- _Your objective_
The line that contains "- [NishizumiApp]: the" marks the end: retype the data below exactly from its first line through that line.

- _Raw data_
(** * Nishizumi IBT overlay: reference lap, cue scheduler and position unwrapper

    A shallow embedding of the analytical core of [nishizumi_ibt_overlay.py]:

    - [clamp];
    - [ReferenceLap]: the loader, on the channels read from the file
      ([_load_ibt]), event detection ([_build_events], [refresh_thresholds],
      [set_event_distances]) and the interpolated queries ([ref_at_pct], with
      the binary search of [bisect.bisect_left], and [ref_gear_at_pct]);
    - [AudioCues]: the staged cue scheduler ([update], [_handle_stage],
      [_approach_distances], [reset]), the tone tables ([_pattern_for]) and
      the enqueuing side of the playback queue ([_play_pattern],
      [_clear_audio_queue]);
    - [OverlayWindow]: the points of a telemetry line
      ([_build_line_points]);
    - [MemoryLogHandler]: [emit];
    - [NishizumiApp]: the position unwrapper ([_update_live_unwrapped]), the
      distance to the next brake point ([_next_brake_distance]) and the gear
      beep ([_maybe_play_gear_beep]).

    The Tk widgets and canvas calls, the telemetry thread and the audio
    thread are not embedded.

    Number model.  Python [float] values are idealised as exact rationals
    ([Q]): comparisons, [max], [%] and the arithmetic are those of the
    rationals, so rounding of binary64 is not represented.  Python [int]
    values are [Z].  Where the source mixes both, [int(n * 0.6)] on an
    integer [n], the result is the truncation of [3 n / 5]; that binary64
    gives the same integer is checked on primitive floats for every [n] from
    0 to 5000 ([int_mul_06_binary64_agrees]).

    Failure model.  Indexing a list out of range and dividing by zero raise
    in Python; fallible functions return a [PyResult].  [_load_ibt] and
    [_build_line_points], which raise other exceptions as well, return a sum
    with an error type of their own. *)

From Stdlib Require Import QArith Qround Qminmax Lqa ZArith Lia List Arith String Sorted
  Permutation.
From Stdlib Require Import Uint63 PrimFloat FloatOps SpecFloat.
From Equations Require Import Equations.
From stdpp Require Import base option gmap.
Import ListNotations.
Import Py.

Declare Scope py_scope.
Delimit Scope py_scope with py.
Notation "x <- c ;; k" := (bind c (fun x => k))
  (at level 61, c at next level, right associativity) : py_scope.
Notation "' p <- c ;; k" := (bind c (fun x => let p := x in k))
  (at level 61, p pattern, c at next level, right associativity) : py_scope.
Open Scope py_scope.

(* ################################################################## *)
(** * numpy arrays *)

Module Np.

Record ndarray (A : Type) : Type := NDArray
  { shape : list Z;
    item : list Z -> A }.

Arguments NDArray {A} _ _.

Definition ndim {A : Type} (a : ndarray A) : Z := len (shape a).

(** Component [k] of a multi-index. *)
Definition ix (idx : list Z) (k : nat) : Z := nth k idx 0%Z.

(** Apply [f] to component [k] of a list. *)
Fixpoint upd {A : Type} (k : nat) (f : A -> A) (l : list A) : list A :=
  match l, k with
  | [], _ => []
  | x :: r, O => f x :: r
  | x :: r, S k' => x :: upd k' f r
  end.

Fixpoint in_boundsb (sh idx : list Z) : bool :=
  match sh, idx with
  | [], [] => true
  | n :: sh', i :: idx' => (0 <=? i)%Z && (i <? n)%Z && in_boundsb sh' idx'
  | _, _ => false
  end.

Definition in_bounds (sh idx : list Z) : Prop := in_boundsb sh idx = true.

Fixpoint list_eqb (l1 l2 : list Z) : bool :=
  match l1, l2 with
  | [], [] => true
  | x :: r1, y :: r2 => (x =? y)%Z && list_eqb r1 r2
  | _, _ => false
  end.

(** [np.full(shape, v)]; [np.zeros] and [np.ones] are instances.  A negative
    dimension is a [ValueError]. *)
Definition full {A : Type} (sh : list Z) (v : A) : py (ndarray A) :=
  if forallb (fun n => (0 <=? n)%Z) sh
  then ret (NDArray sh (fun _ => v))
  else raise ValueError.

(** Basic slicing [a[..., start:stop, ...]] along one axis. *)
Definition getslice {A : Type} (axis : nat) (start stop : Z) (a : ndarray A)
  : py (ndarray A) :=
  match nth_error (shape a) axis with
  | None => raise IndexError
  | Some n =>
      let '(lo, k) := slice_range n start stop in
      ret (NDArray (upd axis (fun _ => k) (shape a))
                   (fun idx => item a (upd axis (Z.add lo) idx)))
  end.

- _Task output_
(** * Nishizumi IBT overlay: reference lap, cue scheduler and position unwrapper

    A shallow embedding of the analytical core of [nishizumi_ibt_overlay.py]:

    - [clamp];
    - [ReferenceLap]: the loader, on the channels read from the file
      ([_load_ibt]), event detection ([_build_events], [refresh_thresholds],
      [set_event_distances]) and the interpolated queries ([ref_at_pct], with
      the binary search of [bisect.bisect_left], and [ref_gear_at_pct]);
    - [AudioCues]: the staged cue scheduler ([update], [_handle_stage],
      [_approach_distances], [reset]), the tone tables ([_pattern_for]) and
      the enqueuing side of the playback queue ([_play_pattern],
      [_clear_audio_queue]);
    - [OverlayWindow]: the points of a telemetry line
      ([_build_line_points]);
    - [MemoryLogHandler]: [emit];
    - [NishizumiApp]: the position unwrapper ([_update_live_unwrapped]), the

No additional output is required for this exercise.